▶ Task item: The word to find is "PreOrder". Copy each line of the material that contains it.

** Opening Available data block **

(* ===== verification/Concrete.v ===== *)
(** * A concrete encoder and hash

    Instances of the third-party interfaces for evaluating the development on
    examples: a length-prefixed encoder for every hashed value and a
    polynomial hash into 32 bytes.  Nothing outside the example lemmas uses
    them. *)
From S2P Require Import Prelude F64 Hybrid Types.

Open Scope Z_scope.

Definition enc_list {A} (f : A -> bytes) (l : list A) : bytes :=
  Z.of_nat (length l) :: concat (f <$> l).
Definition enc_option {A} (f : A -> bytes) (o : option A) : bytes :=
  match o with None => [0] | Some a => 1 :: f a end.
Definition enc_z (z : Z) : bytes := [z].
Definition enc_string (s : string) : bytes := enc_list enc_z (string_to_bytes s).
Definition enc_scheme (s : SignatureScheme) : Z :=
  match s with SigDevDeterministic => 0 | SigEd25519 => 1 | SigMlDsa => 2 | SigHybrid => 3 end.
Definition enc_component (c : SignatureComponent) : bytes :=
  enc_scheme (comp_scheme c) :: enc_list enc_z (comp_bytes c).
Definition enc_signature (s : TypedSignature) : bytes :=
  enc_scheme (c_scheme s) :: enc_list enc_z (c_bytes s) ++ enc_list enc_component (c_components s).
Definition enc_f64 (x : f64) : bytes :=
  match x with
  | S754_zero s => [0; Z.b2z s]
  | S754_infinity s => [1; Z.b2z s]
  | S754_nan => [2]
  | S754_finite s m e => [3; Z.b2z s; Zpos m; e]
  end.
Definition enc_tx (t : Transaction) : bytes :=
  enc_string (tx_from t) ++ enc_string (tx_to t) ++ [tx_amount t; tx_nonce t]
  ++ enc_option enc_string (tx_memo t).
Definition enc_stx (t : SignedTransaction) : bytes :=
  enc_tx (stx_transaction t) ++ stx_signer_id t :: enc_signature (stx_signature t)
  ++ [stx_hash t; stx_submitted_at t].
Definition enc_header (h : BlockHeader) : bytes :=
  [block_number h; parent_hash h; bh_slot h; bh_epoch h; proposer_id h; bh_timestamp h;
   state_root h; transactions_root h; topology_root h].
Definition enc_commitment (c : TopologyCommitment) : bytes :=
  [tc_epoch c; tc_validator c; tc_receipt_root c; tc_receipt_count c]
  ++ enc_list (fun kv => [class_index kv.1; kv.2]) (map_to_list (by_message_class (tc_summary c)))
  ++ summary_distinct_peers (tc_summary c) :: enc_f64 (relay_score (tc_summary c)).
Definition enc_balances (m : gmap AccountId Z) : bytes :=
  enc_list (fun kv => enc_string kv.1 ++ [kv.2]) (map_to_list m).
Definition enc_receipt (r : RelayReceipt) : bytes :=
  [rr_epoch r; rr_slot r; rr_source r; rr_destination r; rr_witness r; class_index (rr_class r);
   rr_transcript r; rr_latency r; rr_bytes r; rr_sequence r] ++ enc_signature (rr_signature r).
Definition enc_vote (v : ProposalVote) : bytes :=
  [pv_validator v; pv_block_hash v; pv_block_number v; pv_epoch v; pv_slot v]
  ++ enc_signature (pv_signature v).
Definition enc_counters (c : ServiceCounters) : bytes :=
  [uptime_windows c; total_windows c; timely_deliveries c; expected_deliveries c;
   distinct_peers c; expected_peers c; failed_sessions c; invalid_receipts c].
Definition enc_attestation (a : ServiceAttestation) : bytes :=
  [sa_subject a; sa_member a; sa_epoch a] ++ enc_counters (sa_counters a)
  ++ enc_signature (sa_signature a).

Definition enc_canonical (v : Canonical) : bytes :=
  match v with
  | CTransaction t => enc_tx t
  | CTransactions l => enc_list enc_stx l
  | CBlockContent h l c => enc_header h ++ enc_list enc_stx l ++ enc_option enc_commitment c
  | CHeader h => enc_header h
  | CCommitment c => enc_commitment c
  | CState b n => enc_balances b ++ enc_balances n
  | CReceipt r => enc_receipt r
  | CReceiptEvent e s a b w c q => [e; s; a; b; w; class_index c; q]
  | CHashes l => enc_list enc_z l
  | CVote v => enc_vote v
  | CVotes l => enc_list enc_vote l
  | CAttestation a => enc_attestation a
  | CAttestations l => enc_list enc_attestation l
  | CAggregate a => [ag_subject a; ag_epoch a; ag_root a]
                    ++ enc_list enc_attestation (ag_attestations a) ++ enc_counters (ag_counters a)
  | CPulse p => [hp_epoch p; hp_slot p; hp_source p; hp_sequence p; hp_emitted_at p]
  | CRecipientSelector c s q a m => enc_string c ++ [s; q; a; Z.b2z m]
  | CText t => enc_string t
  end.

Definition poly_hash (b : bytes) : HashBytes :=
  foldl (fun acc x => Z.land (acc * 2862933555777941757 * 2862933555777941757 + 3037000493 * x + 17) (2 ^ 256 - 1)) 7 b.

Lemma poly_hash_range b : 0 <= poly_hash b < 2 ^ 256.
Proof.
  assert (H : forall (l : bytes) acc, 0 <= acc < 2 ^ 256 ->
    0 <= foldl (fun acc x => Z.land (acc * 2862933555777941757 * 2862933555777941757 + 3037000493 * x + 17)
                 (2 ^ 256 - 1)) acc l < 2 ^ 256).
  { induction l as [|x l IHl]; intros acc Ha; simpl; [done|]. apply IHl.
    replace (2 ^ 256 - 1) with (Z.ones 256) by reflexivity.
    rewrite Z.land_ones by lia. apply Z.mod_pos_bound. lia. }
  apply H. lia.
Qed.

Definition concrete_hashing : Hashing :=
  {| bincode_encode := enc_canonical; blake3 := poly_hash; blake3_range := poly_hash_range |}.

** Closing Available data block **
** Opening Available data block **

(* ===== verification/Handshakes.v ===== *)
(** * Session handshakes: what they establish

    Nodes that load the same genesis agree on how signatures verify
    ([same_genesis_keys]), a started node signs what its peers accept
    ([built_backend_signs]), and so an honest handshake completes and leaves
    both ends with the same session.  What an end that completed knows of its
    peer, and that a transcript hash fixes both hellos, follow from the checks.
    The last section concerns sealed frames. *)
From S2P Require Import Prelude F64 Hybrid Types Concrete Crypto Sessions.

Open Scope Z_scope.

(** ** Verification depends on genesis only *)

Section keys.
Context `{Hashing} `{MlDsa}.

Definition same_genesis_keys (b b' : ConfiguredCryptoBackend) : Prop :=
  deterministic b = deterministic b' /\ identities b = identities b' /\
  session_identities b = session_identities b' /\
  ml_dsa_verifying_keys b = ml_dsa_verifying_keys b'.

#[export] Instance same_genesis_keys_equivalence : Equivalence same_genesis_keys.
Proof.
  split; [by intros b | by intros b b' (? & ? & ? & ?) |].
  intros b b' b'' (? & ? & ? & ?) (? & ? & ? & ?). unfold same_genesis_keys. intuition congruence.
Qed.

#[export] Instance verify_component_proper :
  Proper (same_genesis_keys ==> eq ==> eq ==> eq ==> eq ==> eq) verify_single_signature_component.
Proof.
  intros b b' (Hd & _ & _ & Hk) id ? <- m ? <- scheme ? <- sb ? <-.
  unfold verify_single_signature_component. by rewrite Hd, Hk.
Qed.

** Closing Available data block **
** Opening Available data block **

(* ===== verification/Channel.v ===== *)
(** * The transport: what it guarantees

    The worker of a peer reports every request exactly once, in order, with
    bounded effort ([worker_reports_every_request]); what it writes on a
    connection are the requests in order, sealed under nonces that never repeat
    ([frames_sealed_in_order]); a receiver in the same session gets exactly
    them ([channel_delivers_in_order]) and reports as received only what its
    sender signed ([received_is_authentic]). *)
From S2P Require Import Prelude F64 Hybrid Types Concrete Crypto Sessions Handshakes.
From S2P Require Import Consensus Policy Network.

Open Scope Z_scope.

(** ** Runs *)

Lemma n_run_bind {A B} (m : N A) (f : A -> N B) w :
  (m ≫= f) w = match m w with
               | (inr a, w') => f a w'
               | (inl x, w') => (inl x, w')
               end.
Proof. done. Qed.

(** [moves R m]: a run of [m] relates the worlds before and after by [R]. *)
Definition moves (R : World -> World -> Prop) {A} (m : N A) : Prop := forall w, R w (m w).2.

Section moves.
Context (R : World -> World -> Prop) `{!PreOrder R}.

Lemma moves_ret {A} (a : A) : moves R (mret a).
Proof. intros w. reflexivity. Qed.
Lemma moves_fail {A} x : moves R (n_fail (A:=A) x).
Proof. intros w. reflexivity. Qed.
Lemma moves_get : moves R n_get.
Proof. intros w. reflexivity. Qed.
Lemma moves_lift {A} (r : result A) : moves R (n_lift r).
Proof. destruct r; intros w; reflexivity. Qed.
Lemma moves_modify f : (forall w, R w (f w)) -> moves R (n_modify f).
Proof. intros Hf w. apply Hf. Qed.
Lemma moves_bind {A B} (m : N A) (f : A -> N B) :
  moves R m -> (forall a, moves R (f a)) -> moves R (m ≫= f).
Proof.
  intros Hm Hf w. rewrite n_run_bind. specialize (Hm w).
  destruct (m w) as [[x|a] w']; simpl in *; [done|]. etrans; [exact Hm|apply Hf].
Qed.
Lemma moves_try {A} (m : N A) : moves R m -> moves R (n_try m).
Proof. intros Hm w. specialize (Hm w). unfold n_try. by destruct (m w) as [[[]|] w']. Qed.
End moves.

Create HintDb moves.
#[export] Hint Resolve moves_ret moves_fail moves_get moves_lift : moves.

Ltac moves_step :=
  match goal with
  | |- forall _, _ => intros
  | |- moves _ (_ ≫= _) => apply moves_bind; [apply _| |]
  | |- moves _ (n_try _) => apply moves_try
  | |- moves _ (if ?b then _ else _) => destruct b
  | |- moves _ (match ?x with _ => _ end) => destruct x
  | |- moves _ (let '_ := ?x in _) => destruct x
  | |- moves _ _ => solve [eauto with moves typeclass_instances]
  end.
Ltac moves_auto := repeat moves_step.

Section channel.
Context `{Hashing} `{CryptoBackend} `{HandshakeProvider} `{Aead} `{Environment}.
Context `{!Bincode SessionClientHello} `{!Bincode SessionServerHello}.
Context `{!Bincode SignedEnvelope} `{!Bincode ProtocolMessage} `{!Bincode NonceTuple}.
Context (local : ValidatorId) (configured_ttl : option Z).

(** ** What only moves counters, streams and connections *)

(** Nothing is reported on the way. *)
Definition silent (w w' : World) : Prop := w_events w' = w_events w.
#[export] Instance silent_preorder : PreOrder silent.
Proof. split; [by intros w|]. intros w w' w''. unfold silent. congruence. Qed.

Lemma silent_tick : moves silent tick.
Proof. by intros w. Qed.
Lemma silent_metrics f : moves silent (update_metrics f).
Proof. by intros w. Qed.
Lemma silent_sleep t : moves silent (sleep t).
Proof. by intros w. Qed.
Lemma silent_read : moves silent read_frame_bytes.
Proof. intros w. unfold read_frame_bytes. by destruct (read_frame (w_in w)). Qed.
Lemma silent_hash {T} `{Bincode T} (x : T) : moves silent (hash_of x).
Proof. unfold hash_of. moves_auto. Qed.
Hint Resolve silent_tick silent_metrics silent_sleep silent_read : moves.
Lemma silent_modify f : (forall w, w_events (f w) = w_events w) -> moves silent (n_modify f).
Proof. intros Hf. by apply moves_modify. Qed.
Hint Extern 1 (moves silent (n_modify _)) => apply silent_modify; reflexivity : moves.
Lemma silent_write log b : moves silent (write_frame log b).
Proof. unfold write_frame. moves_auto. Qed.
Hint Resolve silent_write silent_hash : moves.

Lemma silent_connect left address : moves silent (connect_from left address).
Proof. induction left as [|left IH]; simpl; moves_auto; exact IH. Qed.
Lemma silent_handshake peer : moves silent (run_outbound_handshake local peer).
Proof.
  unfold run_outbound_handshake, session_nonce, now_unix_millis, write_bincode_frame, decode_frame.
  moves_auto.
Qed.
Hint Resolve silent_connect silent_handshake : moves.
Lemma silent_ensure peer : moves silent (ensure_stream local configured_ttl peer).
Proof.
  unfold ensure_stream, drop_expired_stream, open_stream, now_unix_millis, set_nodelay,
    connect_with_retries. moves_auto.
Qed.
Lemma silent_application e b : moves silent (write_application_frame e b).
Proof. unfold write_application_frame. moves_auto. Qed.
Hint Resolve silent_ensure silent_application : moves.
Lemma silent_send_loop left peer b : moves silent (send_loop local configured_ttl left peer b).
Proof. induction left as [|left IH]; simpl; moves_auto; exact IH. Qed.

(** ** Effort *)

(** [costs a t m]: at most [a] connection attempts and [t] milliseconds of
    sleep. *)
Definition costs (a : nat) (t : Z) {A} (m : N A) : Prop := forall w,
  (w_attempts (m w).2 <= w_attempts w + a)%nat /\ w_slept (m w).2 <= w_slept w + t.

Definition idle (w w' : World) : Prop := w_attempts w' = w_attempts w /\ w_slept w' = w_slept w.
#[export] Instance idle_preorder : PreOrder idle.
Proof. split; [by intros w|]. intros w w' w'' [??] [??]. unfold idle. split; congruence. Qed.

** Closing Available data block **

▶ Response to this exercise:
Context (R : World -> World -> Prop) `{!PreOrder R}.
#[export] Instance silent_preorder : PreOrder silent.
#[export] Instance idle_preorder : PreOrder idle.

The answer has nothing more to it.